JAMA–Why guideline making requires reform
A recent article by Sniderman and Furberg, “Why Guideline Making Requires Reform” is a remarkably comprehensive over-view of the pitfalls of evidence based guidelines. The article points out that guidelines are often mistaken for science when in fact their recommendations may be no more than “expert opinions”—which, of course, are subject to full spectrum of human failings, including bias, group think, and even conflicts-of-interests. If this sounds like part of the problem with the IDSA guidelines, it should. IDSA’s 2006 Lyme Guidelines contain 71 recommendations, of which 38 are based on no more than opinion.
Some of the other highlights from the Sniderman article include:
Importantly, even when it is known that areas of legitimate controversy will be covered, there is often no attempt to ensure that all sides will have reasonable opportunity to present their evaluation of the evidence and participate in the decisionmaking process. . . .
On many, if not most, issues the evidence, no matter how extensive, remains incomplete. For example, even though the general conclusion that statins reduce the risk of vascular events is incontestable, many specifics remain debatable, such as how intensive therapy should be, when therapy should be started for different clinical situations, and which markers should be used to monitor therapy. Because gaps in the evidence are inevitable, they must be filled in with judgments, and judgments tend to preserve previous positions. Thus, what is to be decided is often already decided with the selection of the deciders. . . .
In summary, evidence is complex and incomplete. Therefore, when the evidence warrants, guidelines should respect diversity of views. Guidelines must be directed only to the interests of patients and not to those who profit from them. Failure to reform the guideline process risks replacing one authority-based system with another, whereas the core objective should be to strengthen an evidence-based approach to improve clinical care.

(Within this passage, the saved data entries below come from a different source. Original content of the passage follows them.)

(** ** What sign-in and memberships promise

    The roster without tables: who is a member of which organization in which
    role and standing, and which sittings (sessions) are open for whom.
    [roster_step] is one act of the auth and membership services; a standing
    other than ACTIVE that the operator sets closes every sitting of the user
    in the same act, an invitation closes none. *)

Record Member : Type := { mb_user : string; mb_org : string; mb_role : Roles.PersonaRole; mb_status : MembershipStatus.t }.
Record Sitting : Type := { st_user : string; st_token : string; st_member : option string; st_open : bool }.
Record Roster : Type := { members : gmap string Member; sittings : gmap string Sitting }.

(** One membership per user, organization and role; one sitting per token. *)
Definition seat_key (m : Member) : option (string * string * Roles.PersonaRole) := Some (mb_user m, mb_org m, mb_role m).
Definition token_key (v : Sitting) : option string := Some (st_token v).

Definition standing_of (st : MembershipStatus.t) (m : Member) : Member :=
  {| mb_user := mb_user m; mb_org := mb_org m; mb_role := mb_role m; mb_status := st |}.

Definition closed (v : Sitting) : Sitting := {| st_user := st_user v; st_token := st_token v; st_member := st_member v; st_open := false |}.
Definition pointed (y : string) (v : Sitting) : Sitting :=
  {| st_user := st_user v; st_token := st_token v; st_member := Some y; st_open := st_open v |}.
Definition close (u : string) (v : Sitting) : Sitting := if String.eqb (st_user v) u then closed v else v.

Definition enrol (x : string) (m : Member) (g : Roster) : Roster := {| members := <[x := m]> (members g); sittings := sittings g |}.
Definition seat (s : string) (v : Sitting) (g : Roster) : Roster := {| members := members g; sittings := <[s := v]> (sittings g) |}.
Definition shut (u : string) (g : Roster) : Roster := {| members := members g; sittings := close u <$> sittings g |}.

(** The membership a sitting acts under belongs to its user. *)
Definition own_member (g : Roster) (v : Sitting) : Prop :=
  forall y, st_member v = Some y -> exists m, members g !! y = Some m /\ mb_user m = st_user v.

(** The place of a membership to be granted: unused, or one of the same seat.
    The services take the latter only if they saw it revoked; they hold no
    lock, so by the time they write it may have any standing. *)
Definition open_seat (g : Roster) (y : string) (m : Member) : Prop :=
  (members g !! y = None /\ forall k, seat_key m = Some k -> free seat_key (members g) k) \/
  (exists old, members g !! y = Some old /\ seat_key m = seat_key old).

Inductive roster_step : Roster -> Roster -> Prop :=
| step_invite g y m :
    open_seat g y m -> mb_status m = MembershipStatus.INVITED -> roster_step g (enrol y m g)
| step_activate g x m :
    members g !! x = Some m -> roster_step g (enrol x (standing_of MembershipStatus.ACTIVE m) g)
| step_lower g x m st :
    members g !! x = Some m -> st <> MembershipStatus.ACTIVE -> roster_step g (shut (mb_user m) (enrol x (standing_of st m) g))
| step_regrant g x m y n :
    members g !! x = Some m -> mb_user n = mb_user m -> mb_org n = mb_org m -> mb_role n <> mb_role m -> mb_status n = MembershipStatus.ACTIVE ->
    open_seat g y n ->
    roster_step g (enrol y n (shut (mb_user m) (enrol x (standing_of MembershipStatus.REVOKED m) g)))
| step_open g s v :
    sittings g !! s = None -> free token_key (sittings g) (st_token v) -> own_member g v -> roster_step g (seat s v g)
| step_close g s v :
    sittings g !! s = Some v -> roster_step g (seat s (closed v) g)
| step_point g s v y m :
    sittings g !! s = Some v -> members g !! y = Some m -> mb_user m = st_user v -> roster_step g (seat s (pointed y v) g).

(** ** What a roster may become *)

Definition member_later (m m' : Member) : Prop := seat_key m' = seat_key m.
Definition sitting_later (v v' : Sitting) : Prop := st_user v' = st_user v /\ st_token v' = st_token v /\ (st_open v = false -> st_open v' = false).

#[export] Instance member_later_pre : PreOrder member_later.
Proof. split; [done|]. intros m1 m2 m3. unfold member_later. congruence. Qed.

#[export] Instance sitting_later_pre : PreOrder sitting_later.
Proof. split; [done|]. intros v1 v2 v3 (A1 & A2 & A3) (B1 & B2 & B3). split_and!; [congruence|congruence|auto]. Qed.

Record roster_later (g g' : Roster) : Prop := {
  rl_members : map_later member_later (members g) (members g');
  rl_sittings : map_later sitting_later (sittings g) (sittings g')
}.

#[export] Instance roster_later_pre : PreOrder roster_later.
Proof. split; [intros g; by split|]. intros g1 g2 g3 [] []. split; by etransitivity. Qed.

Lemma standing_open g x m st : members g !! x = Some m -> open_seat g x (standing_of st m).
Proof. intros Hx. right. by exists m. Qed.

Lemma enrol_later g y m : open_seat g y m -> roster_later g (enrol y m g).
Proof.
  intros Hy. split; [|done]. destruct Hy as [[Hn _]|(old & Ho & E)]; [exact (map_later_new _ _ _ _ Hn)|exact (map_later_set _ _ _ _ _ Ho E)].
Qed.

Lemma shut_later u g : roster_later g (shut u g).
Proof.
  split; [done|]. intros s v Hv. exists (close u v). cbn. rewrite lookup_fmap, Hv. split; [done|]. unfold close. by destruct (String.eqb _ _).
Qed.

(** Revoking one membership leaves the place of the other role open. *)
Lemma still_open g u x m y n : members g !! x = Some m -> mb_role n <> mb_role m -> open_seat g y n ->
  open_seat (shut u (enrol x (standing_of MembershipStatus.REVOKED m) g)) y n.
Proof.
  intros Hx Er [[Hn Hf]|(old & Ho & E)].
  - left. cbn. assert (x <> y) as Hne by (intros ->; congruence). split; [by rewrite lookup_insert_ne|].
    intros k Hk z w [[<- <-]|[_ Hz]]%lookup_insert_Some; [|by apply (Hf k Hk z w)]. injection Hk as <-. unfold seat_key. cbn. congruence.
  - right. exists old. split; [|done]. cbn. rewrite lookup_insert_ne; [done|]. intros ->. unfold seat_key in E. congruence.
Qed.

Lemma roster_step_later g g' : roster_step g g' -> roster_later g g'.
Proof.
  destruct 1 as [g y m Hy _|g x m Hx|g x m st Hx _|g x m y n Hx Eu Eo Er _ Hy|g s v Hs _ _|g s v Hs|g s v y m Hs _ _].
  - by apply enrol_later.
  - by apply enrol_later, standing_open.
  - etransitivity; [by apply (enrol_later g x (standing_of st m)), standing_open|apply shut_later].
  - etransitivity; [by apply (enrol_later g x (standing_of MembershipStatus.REVOKED m)), standing_open|].
    etransitivity; [apply shut_later|]. by apply enrol_later, still_open.
  - split; [done|]. exact (map_later_new _ _ _ _ Hs).
  - split; [done|]. by apply (map_later_set _ _ _ _ _ Hs).
  - split; [done|]. by apply (map_later_set _ _ _ _ _ Hs).
Qed.

Lemma roster_run_later g g' : rtc roster_step g g' -> roster_later g g'.
Proof. induction 1 as [g|g g1 g2 St _ IH]; [done|]. etransitivity; [by apply roster_step_later|done]. Qed.

(** ** What every roster keeps *)

Record roster_ok (g : Roster) : Prop := {
  rk_one_seat : unique seat_key (members g);
  rk_one_token : unique token_key (sittings g);
  rk_own : map_Forall (fun _ v => own_member g v) (sittings g)
}.

Lemma own_later g g' v : roster_later g g' -> own_member g v -> own_member g' v.
Proof. intros L Hv y Hy. destruct (Hv y Hy) as (m & (m' & Hm' & E)%(rl_members _ _ L) & Eu). exists m'. split; [done|]. unfold member_later, seat_key in E. congruence. Qed.

Lemma enrol_unique g y m : unique seat_key (members g) -> open_seat g y m -> unique seat_key (members (enrol y m g)).
Proof. intros U [[_ Hn]|(old & Ho & E)]; cbn; [by apply unique_new|by apply (unique_set _ _ _ old)]. Qed.

Lemma shut_token u g : unique token_key (sittings g) -> unique token_key (sittings (shut u g)).
Proof.
  intros U x y v w k. cbn. rewrite !lookup_fmap. intros (v0 & Hv & ->)%fmap_Some (w0 & Hw & ->)%fmap_Some Kv Kw.
  assert (forall v, token_key (close u v) = token_key v) as E by (intros a; unfold close; by destruct (String.eqb _ _)).
  rewrite E in Kv, Kw. by apply (U x y v0 w0 k).
Qed.

Lemma shut_own u g : map_Forall (fun _ v => own_member g v) (sittings g) -> map_Forall (fun _ v => own_member (shut u g) v) (sittings (shut u g)).
Proof.
  intros F s v. cbn. rewrite lookup_fmap. intros (v0 & Hv & ->)%fmap_Some y Hy. unfold close in *.
  destruct (String.eqb (st_user v0) u); by apply (F s v0 Hv).
Qed.

Lemma enrol_ok g y m : roster_ok g -> open_seat g y m -> roster_ok (enrol y m g).
Proof.
  intros [K1 K2 K3] Hy. split; [by apply enrol_unique|done|]. intros s v Hv. apply (own_later g); [by apply enrol_later|by apply (K3 s)].
Qed.

Lemma shut_ok u g : roster_ok g -> roster_ok (shut u g).
Proof. intros [K1 K2 K3]. split; [done|by apply shut_token|by apply shut_own]. Qed.

Lemma seat_ok g s v v' : roster_ok g -> sittings g !! s = Some v -> st_token v' = st_token v -> own_member g v' -> roster_ok (seat s v' g).
Proof.
  intros [K1 K2 K3] Hs E Ho. split; [done|cbn; apply (unique_set _ _ _ v); [done|done|unfold token_key; congruence]|].
  intros x w. cbn. intros [[<- <-]|[_ Hw]]%lookup_insert_Some; [done|by apply (K3 x)].
Qed.

Lemma roster_step_ok g g' : roster_ok g -> roster_step g g' -> roster_ok g'.
Proof.
  intros K St. destruct St as [g y m Hy _|g x m Hx|g x m st Hx _|g x m y n Hx Eu Eo Er Ea Hy|g s v Hs Hf Hv|g s v Hs|g s v y m Hs Hm E].
  - by apply enrol_ok.
  - by apply enrol_ok, standing_open.
  - by apply shut_ok, enrol_ok, standing_open.
  - apply enrol_ok; [by apply shut_ok, enrol_ok, standing_open|by apply still_open].
  - destruct K as [K1 K2 K3]. split; [done|cbn; apply unique_new; [done|by intros k [= <-]]|].
    intros x w. cbn. intros [[<- <-]|[_ Hw]]%lookup_insert_Some; [done|by apply (K3 x)].
  - apply (seat_ok g s v); [done|done|done|]. exact (rk_own _ K s v Hs).
  - apply (seat_ok g s v); [done|done|done|]. intros z [= <-]. by exists m.
Qed.

Lemma roster_run_ok g g' : roster_ok g -> rtc roster_step g g' -> roster_ok g'.
Proof. intros K R. induction R as [g|g g1 g2 St _ IH]; [done|]. by apply IH, (roster_step_ok g). Qed.

(** ** The membership and session tables as a roster

    The abstraction of the two tables to [Roster], and what each
    repository call does to it. *)

Definition memberOf (m : MembershipRow.t) : Member :=
  {| mb_user := MembershipRow.userId m; mb_org := MembershipRow.organizationId m; mb_role := MembershipRow.role m;
     mb_status := MembershipRow.status m |}.
Definition sittingOf (s : SessionRow.t) : Sitting :=
  {| st_user := SessionRow.userId s; st_token := SessionRow.tokenHash s; st_member := SessionRow.activeMembershipId s;
     st_open := match SessionRow.revokedAt s with None => true | Some _ => false end |}.

Definition roster (db : Db) : Roster :=
  {| members := book memberOf (organizationMemberships db); sittings := book sittingOf (sessions db) |}.

(** A membership ends exactly when it is revoked. *)
Definition ended (m : MembershipRow.t) : Prop :=
  (MembershipRow.effectiveTo m = None <-> MembershipRow.status m <> MembershipStatus.REVOKED) /\
  MembershipRow.retiredAt m = MembershipRow.effectiveTo m.

(** ** A table changed row by row *)

Section Map.
Context `{Platform} {R : Type} `{Row R}.

Lemma findById_map (t : list R) x f : keeps_identity f -> findById (map f t) x = f <$> findById t x.
Proof.
  intros K. induction t as [|r t IH]; [done|]. cbn [map]. rewrite !findById_cons, (proj1 (K r)), IH. by destruct (String.eqb _ _).
Qed.

Lemma book_map {V} (g : R -> V) (h : V -> V) t f : keeps_identity f -> (forall r, g (f r) = h (g r)) -> book g (map f t) = h <$> book g t.
Proof.
  intros K E. apply map_eq. intros x. rewrite lookup_fmap, !book_lookup, (findById_map _ _ _ K).
  destruct (findById t x) as [r|]; cbn; [by rewrite E|done].
Qed.

Lemma table_map db (t : list R) f : keeps_identity f -> table_ok db t -> table_ok db (map f t).
Proof.
  intros K [T1 T2 T3 T4]. split.
  - rewrite Forall_map. eapply Forall_impl; [exact T1|]. intros r. cbn. by rewrite (proj1 (K r)).
  - rewrite map_map. rewrite (map_ext _ row_id); [done|]. intros r. apply K.
  - unfold chronological in *. clear T1 T2 T4. induction T3 as [|r t T3 IH Hr]; [constructor|]. cbn. constructor; [done|]. rewrite Forall_map. eapply Forall_impl; [exact Hr|].
    intros r'. cbn. by rewrite !(proj2 (K _)).
  - rewrite Forall_map. eapply Forall_impl; [exact T4|]. intros r. cbn. by rewrite (proj2 (K r)).
Qed.
End Map.

Section Identity.
Context `{Platform}.

Record identity_tables (db : Db) : Prop := {
  it_members : table_ok db (organizationMemberships db);
  it_sessions : table_ok db (sessions db);
  it_ended : Forall ended (organizationMemberships db)
}.

Record identity_ok (db : Db) : Prop := { io_tables : identity_tables db; io_roster : roster_ok (roster db) }.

Sniderman suggests a number of reforms to the guideline development process, including:
Third, reports should not be issued unanimously unless all members fully agree to all sections. Alternate interpretations and viewpoints should be recorded and issued along with the majority opinions. Fourth, posting an almost final version on the Internet and inviting commentary is an attractive model. This helps ensure that where legitimate differences of scientific opinion exist, there is an opportunity for exchange before final decisions are taken. Fifth, before publication, guidelines should undergo independent scientific review. The journal editor should present the criticisms and suggestions that result from the reviewers to the panel for its responses, and may require revision of the guideline document, as appropriate. The editor also should consider co-publishing alternate points of view as necessary.